代謝進化作為一種有價值的方法已經被廣泛用于菌株發育和優化,這不僅可以導致潛在途徑的激活,而且還會導致突變株的期望表型和環境適應性的改善[35]。JANTAMA K等[36]在野生型的E.coli ATCC 8739的基礎上,結合代謝工程和代謝進化,篩選到琥珀酸生產最優的兩株菌KJ060(ΔldhAΔadhEΔackAΔfocA ΔpflB)和KJ073(ΔldhAΔadhE ΔackAΔfocAΔpflBΔmgsAΔpoxB),在以葡萄糖為單一碳源時,琥珀酸的產量達到622～733 mmol/L,得率達到1.2～1.6 mol/mol。ZHU X等[37]通過代謝進化得到一株高產琥珀酸的菌株HX024,在以基本鹽為培養基時該菌株琥珀酸的產量達到了813 mmol/L,琥珀酸的得率達到1.36 mol/mol。
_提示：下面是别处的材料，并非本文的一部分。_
(** Over a batch whose ids are all different and all written, the row of
    each record after the loop is that record mapped onto the row the table
    had (or a fresh one), up to the time of the save. *)
Lemma sync_contacts_row_nodup (ds : list dict) :
  (forall w z defaults, db_error w z defaults = false) ->
  Forall (fun d => is_Some (remote_id d)) ds ->
  NoDup (omap remote_id ds) ->
  forall d z, In d ds -> remote_id d = Some z ->
  forall counts w,
    exists obj,
      objects (snd (sync_contacts counts (map VDict ds) w)) !! z = Some obj
      /\ same_fields obj (mapped_row d (row_before w z)).
Proof.
  intros Hdb Hids. induction Hids as [| d0 ds [z0 Hz0] Hids IH];
    intros Hnodup d z Hin Hid counts w; [done |].
  rewrite (omap_step remote_id d0 ds z0 Hz0) in Hnodup.
  apply NoDup_cons in Hnodup as [Hfresh Hnodup].
  destruct Hin as [<- | Hin].
  - assert (z0 = z) as -> by congruence.
    pose proof (sync_contacts_last_record [] ds d0 z counts counts w w
                  Hid (Hdb _ _ _)) as Hrow.
    change ([] ++ d0 :: ds) with (d0 :: ds) in Hrow.
    rewrite Hrow; [by eexists | | done].
    intros d' Hin' Hid'. apply Hfresh, list_elem_of_omap.
    exists d'. split; [by apply list_elem_of_In | done].
  - assert (Hne : z <> z0).
    { intros ->. apply Hfresh, list_elem_of_omap.
      exists d. split; [by apply list_elem_of_In | done]. }
    rewrite map_cons, sync_contacts_cons. destruct counts as [c u].
    rewrite sync_contact_run, Hz0, Hdb.
    destruct (objects w !! z0);
      match goal with
      | |- context [sync_contacts ?cs _ (written w z0 d0)] =>
          destruct (IH Hnodup d z Hin Hid cs (written w z0 d0)) as (obj & Hobj & Hsame)
      end;
      exists obj; (split; [done |]);
      unfold same_fields in *; rewrite Hsame;
      apply same_fields_mapped_row, row_before_written; done.
Qed.

Lemma do_objects_of_loop (settings : Settings) (w : World)
    (uid i i' : PyVal) (ds : list dict) :
  configured settings = true ->
  reply (post (login_request settings)) = Some (Ok uid i) ->
  truthy uid = true ->
  reply (post (fetch_request settings uid)) = Some (Ok (VList (map VDict ds)) i') ->
  objects (snd (do settings w))
  = objects (snd (sync_contacts (0%nat, 0%nat) (map VDict ds)
                    (after (after_fetch settings uid w) []
                       [InfoFetched (length (map VDict ds))]))).
Proof.
  intros Hc Hlogin Huid Hfetch.
  rewrite do_run, Hc, Hlogin, Huid, Hfetch. cbn [py_len py_iter].
  by destruct (sync_contacts _ _ _) as [[counts | e] w1].
Qed.
Fixpoint has_char (c : ascii) (s : string) : bool :=
  match s with
  | EmptyString => false
  | String a s' => bool_decide (a = c) || has_char c s'
  end.

Fixpoint all_chars (P : ascii → bool) (s : string) : bool :=
  match s with
  | EmptyString => true
  | String a s' => P a && all_chars P s'
  end.

(** The prefix before the first character satisfying [P], and the rest
    from that character on. *)
Fixpoint break_at (P : ascii → bool) (s : string) : string * string :=
  match s with
  | EmptyString => (EmptyString, EmptyString)
  | String a s' =>
      if P a then (EmptyString, s)
      else let '(l, r) := break_at P s' in (String a l, r)
  end.

Definition tail (s : string) : string :=
  match s with
  | EmptyString => EmptyString
  | String _ s' => s'
  end.

(** [s.split(c, 1)] when [c in s]. *)
Definition split1 (c : ascii) (s : string) : string * string :=
  let '(l, r) := break_at (λ a, bool_decide (a = c)) s in (l, tail r).

(** [s.split(c)] *)
Fixpoint split (c : ascii) (s : string) : list string :=
  match s with
  | EmptyString => [EmptyString]
  | String a s' =>
      if decide (a = c) then EmptyString :: split c s'
      else match split c s' with
           | [] => [String a EmptyString]
           | w :: ws => String a w :: ws
           end
  end.

Definition scheme_char (c : ascii) : bool :=
  is_upper c || is_lower c || is_digit c
  || bool_decide (c = "+"%char) || bool_decide (c = "-"%char)
  || bool_decide (c = "."%char).

Definition uses_params : list string :=
  [""; "ftp"; "hdl"; "prospero"; "http"; "imap"; "https"; "shttp"; "rtsp";
   "rtspu"; "sip"; "sips"; "mms"; "sftp"; "tel"].

(** [_splitparams]: the parameters of the last path segment. *)
Fixpoint splitparams (url : string) : string * string :=
  match url with
  | EmptyString => (EmptyString, EmptyString)
  | String a url' =>
      if has_char "/" url then
        let '(p, q) := splitparams url' in (String a p, q)
      else if has_char ";" url then split1 ";" url
      else (url, EmptyString)
  end.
通過全基因組測序,轉錄組學及酶學的分析,lpdA基因中有三個核苷酸的突變,該基因的突變解除了丙酮酸脫氫酶對NADH的抑制作用,丙酮酸脫氫酶的活力提高,提供更多NADH用于琥珀酸的合成。除此之外,磷酸戊糖途徑中的轉酮酶(TktA)以及轉氫酶(SthA)的活力也得到了相應的提高。結合逆向代謝工程,在野生型的大腸桿菌中過表達磷酸戊糖途徑中的tktA及sthA,琥珀酸的得率從1.12mol/mol提高到1.33 mol/mol。

7 展望

控制微生物代謝發酵來生產琥珀酸有著不可替代的優勢,另外產品更加適用于食品、醫藥、農藥等與人類健康密切相關的行業,具有巨大的生產潛力,目前為止通過多種基因策略來提高琥珀酸生物合成的嘗試是成功的,但是仍然達不到工業化大生產所需要的效率和強度,為了能夠實現琥珀酸生物合成工業化,依然需要深入研究大腸桿菌琥珀酸代謝途徑、過表達關鍵酶、強化輸出、代謝進化等,綜合利用強化琥珀酸合成途徑來構建新的產琥珀酸途徑,開發出具有產業化前景的產琥珀酸基因工程菌株,同時隨著系統生物學、分子生物學技術等的不斷發展,琥珀酸的生物合成定會充分體現出環境和經濟效益,也將推動發酵產琥珀酸的產業化,生產出更具優勢的琥珀酸產品。